### Task instructions
Word for word, repeat all of the entries below.

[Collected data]
......

Lemma incident_le_total a b : incident_le a b ∨ incident_le b a.
Proof.
  unfold incident_le. destruct (Z.lt_trichotomy (ic_observed_at a.2) (ic_observed_at b.2)) as [?|[E|?]]; [by right; left| |by left; left].
  destruct (decide (ic_category a.2 = ic_category b.2)) as [C|C].
  - destruct (base.total String.le a.1 b.1); [right|left]; right; (split; [done|]); right; split; congruence || done.
  - destruct (base.total String.le (category_as_str (ic_category a.2)) (category_as_str (ic_category b.2)));
      [left|right]; right; (split; [done|]); left; split; congruence || done.
Qed.

Lemma ranked_sorted p m : StronglySorted incident_le (ranked p m).
Proof. apply StronglySorted_merge_sort; [apply _|]. intros a b. apply incident_le_total. Qed.

Lemma elem_of_ranked p m id r : (id, r) ∈ ranked p m ↔ m !! id = Some r ∧ p r = true.
Proof.
  unfold ranked. rewrite merge_sort_Permutation, list_elem_of_In, filter_In, <-list_elem_of_In, elem_of_map_to_list. done.
Qed.

Lemma NoDup_ranked p m : NoDup (ranked p m).*1.
Proof.
  unfold ranked. rewrite merge_sort_Permutation. pose proof (NoDup_fst_map_to_list m) as Hnd. revert Hnd.
  induction (map_to_list m) as [|[k v] l IH]; [done|]. cbn. intros [Hk Hl]%NoDup_cons. destruct (p v); cbn; [|by apply IH].
  apply NoDup_cons. split; [|by apply IH]. intros ([k' v'] & E & Hin)%list_elem_of_fmap. cbn in E. subst k'. apply Hk.
  apply list_elem_of_fmap. exists (k, v'). split; [done|]. by apply list_elem_of_In, filter_In in Hin as [?%list_elem_of_In _].
Qed.

Lemma StronglySorted_take_drop {A} (R : relation A) n (l : list A) x y :
  StronglySorted R l → x ∈ take n l → y ∈ drop n l → R x y.
Proof.
  intros Hs. revert n. induction Hs as [|z l Hl IH Hz]; intros [|n]; cbn; [by intros ?%elem_of_nil..| |].
  - by intros ?%elem_of_nil.
  - intros [->|Hx]%elem_of_cons Hy; [|by eapply IH]. rewrite Forall_forall in Hz. apply Hz.
    rewrite <-(take_drop n l). apply elem_of_app. by right.
Qed.

(** ** Recording *)
Lemma btree_entries_Permutation {V} (m : gmap string V) : btree_entries m ≡ₚ map_to_list m.
Proof. apply merge_sort_Permutation. Qed.

Section Recording.
Context (inst : string).
Arguments incident_row : simpl never.
Arguments record_merged : simpl never.

Lemma upsert_incident_run ws i db u db' :
  upsert_incident inst ws i db = (Ok u, db') →
  db' = set_t_incidents (<[ni_id i := record_merged inst ws (t_incidents db !! ni_id i) i]> (t_incidents db)) db.
Proof. unfold upsert_incident. destruct (_ && _); [|done]. intros [= _ <-]. by destruct (t_incidents db !! ni_id i). Qed.

Lemma upsert_each_run ws (l : list (string * NewWorkspaceRuntimeIncident)) db u db' :
  NoDup l.*1 → (∀ k e, (k, e) ∈ l → ni_id e = k) →
  for_each (upsert_incident inst ws) l.*2 db = (Ok u, db') →
  db' = set_t_incidents (t_incidents db') db ∧
  ∀ id, t_incidents db' !! id =
    match (list_to_map l : gmap string NewWorkspaceRuntimeIncident) !! id with
    | Some e => Some (record_merged inst ws (t_incidents db !! id) e)
    | None => t_incidents db !! id
    end.
Proof.
  revert db. induction l as [|[k e] l IH]; intros db Hnd Hid; cbn.
  - intros [= _ <-]. split; [by destruct db|]. intros id. by rewrite lookup_empty.
  - cbn in Hnd. apply NoDup_cons in Hnd as [Hk Hnd]. intros ([] & db1 & Hone & Hrest)%bind_run_Ok.
    apply upsert_incident_run in Hone. apply IH in Hrest as [Hdb Hl]; [|done|intros k' e' Hin; apply Hid, elem_of_cons; by right].
    subst db1. split; [exact Hdb|]. intros id. rewrite Hl. cbn.
    assert (ni_id e = k) as -> by (apply Hid, elem_of_cons; by left). destruct (decide (id = k)) as [->|Hne].
    + rewrite lookup_insert_eq, lookup_insert_eq. by rewrite (not_elem_of_list_to_map_1 l k Hk).
    + by rewrite !lookup_insert_ne by done.
Qed.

......

### Task output
Lemma incident_le_total a b : incident_le a b ∨ incident_le b a.
Proof.
  unfold incident_le. destruct (Z.lt_trichotomy (ic_observed_at a.2) (ic_observed_at b.2)) as [?|[E|?]]; [by right; left| |by left; left].
  destruct (decide (ic_category a.2 = ic_category b.2)) as [C|C].
  - destruct (base.total String.le a.1 b.1); [right|left]; right; (split; [done|]); right; split; congruence || done.
  - destruct (base.total String.le (category_as_str (ic_category a.2)) (category_as_str (ic_category b.2)));
      [left|right]; right; (split; [done|]); left; split; congruence || done.
Qed.

Lemma ranked_sorted p m : StronglySorted incident_le (ranked p m).
Proof. apply StronglySorted_merge_sort; [apply _|]. intros a b. apply incident_le_total. Qed.

Lemma elem_of_ranked p m id r : (id, r) ∈ ranked p m ↔ m !! id = Some r ∧ p r = true.
Proof.
  unfold ranked. rewrite merge_sort_Permutation, list_elem_of_In, filter_In, <-list_elem_of_In, elem_of_map_to_list. done.
Qed.

Lemma NoDup_ranked p m : NoDup (ranked p m).*1.
Proof.
  unfold ranked. rewrite merge_sort_Permutation. pose proof (NoDup_fst_map_to_list m) as Hnd. revert Hnd.
  induction (map_to_list m) as [|[k v] l IH]; [done|]. cbn. intros [Hk Hl]%NoDup_cons. destruct (p v); cbn; [|by apply IH].
  apply NoDup_cons. split; [|by apply IH]. intros ([k' v'] & E & Hin)%list_elem_of_fmap. cbn in E. subst k'. apply Hk.
  apply list_elem_of_fmap. exists (k, v'). split; [done|]. by apply list_elem_of_In, filter_In in Hin as [?%list_elem_of_In _].
Qed.

Lemma StronglySorted_take_drop {A} (R : relation A) n (l : list A) x y :
  StronglySorted R l → x ∈ take n l → y ∈ drop n l → R x y.
Proof.
  intros Hs. revert n. induction Hs as [|z l Hl IH Hz]; intros [|n]; cbn; [by intros ?%elem_of_nil..| |].
  - by intros ?%elem_of_nil.
  - intros [->|Hx]%elem_of_cons Hy; [|by eapply IH]. rewrite Forall_forall in Hz. apply Hz.
    rewrite <-(take_drop n l). apply elem_of_app. by right.
Qed.

(** ** Recording *)
Lemma btree_entries_Permutation {V} (m : gmap string V) : btree_entries m ≡ₚ map_to_list m.
Proof. apply merge_sort_Permutation. Qed.

Section Recording.
Context (inst : string).
Arguments incident_row : simpl never.
Arguments record_merged : simpl never.

Lemma upsert_incident_run ws i db u db' :
  upsert_incident inst ws i db = (Ok u, db') →
  db' = set_t_incidents (<[ni_id i := record_merged inst ws (t_incidents db !! ni_id i) i]> (t_incidents db)) db.
Proof. unfold upsert_incident. destruct (_ && _); [|done]. intros [= _ <-]. by destruct (t_incidents db !! ni_id i). Qed.

Lemma upsert_each_run ws (l : list (string * NewWorkspaceRuntimeIncident)) db u db' :
  NoDup l.*1 → (∀ k e, (k, e) ∈ l → ni_id e = k) →
  for_each (upsert_incident inst ws) l.*2 db = (Ok u, db') →
  db' = set_t_incidents (t_incidents db') db ∧
  ∀ id, t_incidents db' !! id =
    match (list_to_map l : gmap string NewWorkspaceRuntimeIncident) !! id with
    | Some e => Some (record_merged inst ws (t_incidents db !! id) e)
    | None => t_incidents db !! id
    end.
Proof.
  revert db. induction l as [|[k e] l IH]; intros db Hnd Hid; cbn.
  - intros [= _ <-]. split; [by destruct db|]. intros id. by rewrite lookup_empty.
  - cbn in Hnd. apply NoDup_cons in Hnd as [Hk Hnd]. intros ([] & db1 & Hone & Hrest)%bind_run_Ok.
    apply upsert_incident_run in Hone. apply IH in Hrest as [Hdb Hl]; [|done|intros k' e' Hin; apply Hid, elem_of_cons; by right].
    subst db1. split; [exact Hdb|]. intros id. rewrite Hl. cbn.
    assert (ni_id e = k) as -> by (apply Hid, elem_of_cons; by left). destruct (decide (id = k)) as [->|Hne].
    + rewrite lookup_insert_eq, lookup_insert_eq. by rewrite (not_elem_of_list_to_map_1 l k Hk).
    + by rewrite !lookup_insert_ne by done.
Qed.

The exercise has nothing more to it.